— YOUR TASK —
Whenever the string "Hincl" turns up in a line below, that line should be copied.

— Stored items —
((

Lemma digits_inj w a b :
  a < 10 ^ w -> b < 10 ^ w -> digits w a = digits w b -> a = b.
Proof.
  intros Ha Hb E. apply Nat.compare_eq.
  rewrite <- (digits_compare w a b Ha Hb), E. apply string_compare_refl.
Qed.

(** For four-digit years the order of [sort] is the order of time. *)
Lemma calendarKey_ltb y1 m1 y2 m2 :
  y1 < 10 ^ 4 -> y2 < 10 ^ 4 -> m1 < 10 ^ 2 -> m2 < 10 ^ 2 ->
  (String.ltb (calendarKey y1 m1) (calendarKey y2 m2) = true <->
   y1 < y2 \/ (y1 = y2 /\ m1 < m2)).
Proof.
  intros Hy1 Hy2 Hm1 Hm2. unfold String.ltb, calendarKey.
  destruct (Nat.compare_spec y1 y2) as [E|E|E].
  - subst y2. rewrite !compare_append_same.
    rewrite (digits_compare 2 m1 m2 Hm1 Hm2). clear Hy1 Hy2 Hm1 Hm2.
    destruct (Nat.compare_spec m1 m2); split; intros Hx;
      try discriminate; try reflexivity; lia.
  - rewrite compare_append_differ;
      rewrite ?digits_length, ?(digits_compare 4 y1 y2 Hy1 Hy2);
      try reflexivity; clear Hy1 Hy2 Hm1 Hm2;
      pose proof E as E'; apply Nat.compare_lt_iff in E'; rewrite E'.
    + split; [intros _; now left|reflexivity].
    + discriminate.
  - rewrite compare_append_differ;
      rewrite ?digits_length, ?(digits_compare 4 y1 y2 Hy1 Hy2);
      try reflexivity; clear Hy1 Hy2 Hm1 Hm2;
      pose proof E as E'; apply Nat.compare_gt_iff in E'; rewrite E'.
    + split; [discriminate|lia].
    + discriminate.
Qed.

Example calendarKey_example : calendarKey 2024 3 = "2024-03".
Proof. reflexivity. Qed.

Lemma descending_nth l :
  descending l ->
  forall i j a b,
    i < j -> nth_error l i = Some a -> nth_error l j = Some b ->
    String.ltb b a = true.
Proof.
  induction 1 as [|x l Hl IH Hx]; intros i j a b Hij Ha Hb.
  - destruct i; discriminate.
  - destruct j as [|j]; [lia|]. destruct i as [|i]; simpl in *.
    + injection Ha as <-. apply nth_error_In in Hb.
      rewrite Forall_forall in Hx. now apply Hx.
    + apply (IH i j); [lia|assumption|assumption].
Qed.

Lemma availableMonths_latest_first data i j y1 m1 y2 m2 :
  i < j ->
  nth_error (availableMonths data) i = Some (calendarKey y1 m1) ->
  nth_error (availableMonths data) j = Some (calendarKey y2 m2) ->
  y1 < 10 ^ 4 -> y2 < 10 ^ 4 -> m1 < 10 ^ 2 -> m2 < 10 ^ 2 ->
  y2 < y1 \/ (y2 = y1 /\ m2 < m1).
Proof.
  intros Hij H1 H2 Hy1 Hy2 Hm1 Hm2.
  apply calendarKey_ltb; try assumption.
  exact (descending_nth _ (availableMonths_descending data) i j _ _ Hij H1 H2).
Qed.

Example monthKey_calendarKey :
  monthKey "05.03.2024" = Some (calendarKey 2024 3) /\
  monthKey "5.11.23" = Some (calendarKey 2023 11).
Proof. split; reflexivity. Qed.

(** ** More on the month key *)

Lemma split_length sep s :
  List.length (JS.split sep s) = S (count_char sep s).
Proof.
  induction s as [|c s IH]; simpl; [reflexivity|].
  destruct (Ascii.eqb c sep); simpl; [now rewrite IH|].
  destruct (JS.split sep s) as [|p ps]; simpl in *; [discriminate|].
  assumption.
Qed.

Lemma split_clean sep s : contains sep s = false -> JS.split sep s = [s].
Proof.
  induction s as [|c s IH]; simpl; [reflexivity|].
  intros E. apply orb_false_iff in E as [Ec Es].
  rewrite Ec, (IH Es). reflexivity.
Qed.

Lemma split_append sep a b :
  contains sep a = false ->
  JS.split sep (a ++ String sep b) = a :: JS.split sep b.
Proof.
  induction a as [|c a IH]; simpl; intros E.
  - now rewrite Ascii.eqb_refl.
  - apply orb_false_iff in E as [Ec Ea].
    rewrite Ec, (IH Ea). reflexivity.
Qed.

Lemma contains_append c a b :
  contains c (a ++ b) = contains c a || contains c b.
Proof.
  induction a as [|x a IH]; simpl; [reflexivity|].
  now rewrite IH, orb_assoc.
Qed.

Lemma split_date day month year :
  contains "." day = false -> contains "." month = false ->
  contains "." year = false ->
  JS.split "." (date day month year) = [day; month; year].
Proof.
  intros Hd Hm Hy. unfold date.
  change ("." ++ month ++ "." ++ year)%string
    with (String "." (month ++ String "." year)).
  rewrite (split_append "." day _ Hd), (split_append "." month _ Hm).
  now rewrite (split_clean "." year Hy).
Qed.

Lemma monthKey_date day month year :
  contains "." day = false -> contains "." month = false ->
  contains "." year = false ->
  monthKey (date day month year)
  = Some ((if Nat.eqb (String.length year) 2 then "20" ++ year else year)
          ++ "-" ++ JS.padStart month 2 "0")%string.
Proof.
  intros Hd Hm Hy. apply monthKey_three with day. now apply split_date.
Qed.

(** X1. A date string has a month key exactly when it contains two
    periods. *)
Theorem monthKey_iff_two_periods (d : string) :
  (exists key, monthKey d = Some key) <-> count_char "." d = 2.
Proof.
  unfold monthKey. rewrite split_length.
  destruct (Nat.eqb (S (count_char "." d)) 3) eqn:E.
  - apply Nat.eqb_eq in E. split; [lia|eauto].
  - apply Nat.eqb_neq in E. split; [intros [key [=]]|lia].
Qed.

(** X2. The month key of day.month.year does not depend on the day; a
    two-character year yy has the key of the year 20yy, and a
    one-character month m the key of the month 0m. *)
Theorem monthKey_collisions (day day' month year : string) :
  contains "." day = false -> contains "." day' = false ->
  contains "." month = false -> contains "." year = false ->
  monthKey (date day month year) = monthKey (date day' month year) /\
  (String.length year = 2 ->
   monthKey (date day month year)
   = monthKey (date day month ("20" ++ year))) /\
  (String.length month = 1 ->
   monthKey (date day month year)
   = monthKey (date day ("0" ++ month) year)).
Proof.
  intros Hd Hd' Hm Hy.
  rewrite (monthKey_date day month year), (monthKey_date day' month year)
    by assumption.
  split; [reflexivity|]. split.
  - intros Hlen. rewrite monthKey_date by assumption.
    simpl String.length. now rewrite Hlen.
  - intros Hlen. rewrite monthKey_date by assumption.
    do 3 f_equal. rewrite !padStart_zeros. simpl String.length.
    rewrite Hlen. reflexivity.
Qed.

Lemma monthKey_collisions_witness :
  monthKey "05.3.24" = monthKey "17.3.24" /\
  monthKey "05.3.24" = monthKey "05.3.2024" /\
  monthKey "05.3.24" = monthKey "05.03.24".
Proof.
  destruct (monthKey_collisions "05" "17" "3" "24"
              eq_refl eq_refl eq_refl eq_refl) as (Hday & Hyear & Hmonth).
  split; [exact Hday|].
  split; [exact (Hyear eq_refl)|exact (Hmonth eq_refl)].
Defined.

(** ** How the month list and the filter compose *)

Lemma string_ltb_irrefl a : String.ltb a a = false.
Proof. unfold String.ltb. now rewrite string_compare_refl. Qed.

Lemma string_ltb_asym a b :
  String.ltb a b = true -> String.ltb b a = true -> False.
Proof.
  intros Hab Hba. pose proof (string_ltb_trans a b a Hab Hba) as E.
  rewrite string_ltb_irrefl in E. discriminate.
Qed.

Lemma sublist_nil_l {A : Type} (l : list A) : sublist [] l.
Proof. induction l; now constructor. Qed.

Lemma descending_tail x l : descending (x :: l) -> descending l.
Proof. intros Hd. now inversion Hd. Qed.

Lemma descending_head x l y :
  descending (x :: l) -> In y l -> String.ltb y x = true.
Proof.
  intros Hd Hy. inversion Hd as [|? ? _ Hall]; subst.
  rewrite Forall_forall in Hall. now apply Hall.
Qed.

(** A strictly descending list that is included in another one is a
    sublist of it. *)
Lemma descending_incl_sublist l2 : forall l1,
  descending l1 -> descending l2 -> incl l1 l2 -> sublist l1 l2.
Proof.
  induction l2 as [|y l2 IH]; intros l1 H1 H2 Hincl.
  - destruct l1 as [|x l1]; [constructor|]. destruct (Hincl x); now left.
  - destruct l1 as [|x l1]; [apply sublist_nil_l|].
    destruct (Hincl x (or_introl eq_refl)) as [<-|Hx].
    + constructor. apply IH;
        [now apply descending_tail with y|now apply descending_tail with y|].
      intros z Hz. destruct (Hincl z (or_intror Hz)) as [<-|Hz2];
        [|assumption].
      pose proof (descending_head _ _ _ H1 Hz) as E.
      rewrite string_ltb_irrefl in E. discriminate.
    + constructor. apply IH;
        [assumption|now apply descending_tail with y|].
      intros z Hz. destruct (Hincl z Hz) as [<-|Hz2]; [|assumption].
      exfalso. pose proof (descending_head _ _ _ H2 Hx) as Exy.
      destruct Hz as [->|Hz].
      * rewrite string_ltb_irrefl in Exy. discriminate.
      * apply (string_ltb_asym x y); [assumption|].
        now apply (descending_head _ _ _ H1).
Qed.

))

— RESULT OF THIS TASK —
  induction l2 as [|y l2 IH]; intros l1 H1 H2 Hincl.
  - destruct l1 as [|x l1]; [constructor|]. destruct (Hincl x); now left.
    destruct (Hincl x (or_introl eq_refl)) as [<-|Hx].
      intros z Hz. destruct (Hincl z (or_intror Hz)) as [<-|Hz2];
      intros z Hz. destruct (Hincl z Hz) as [<-|Hz2]; [|assumption].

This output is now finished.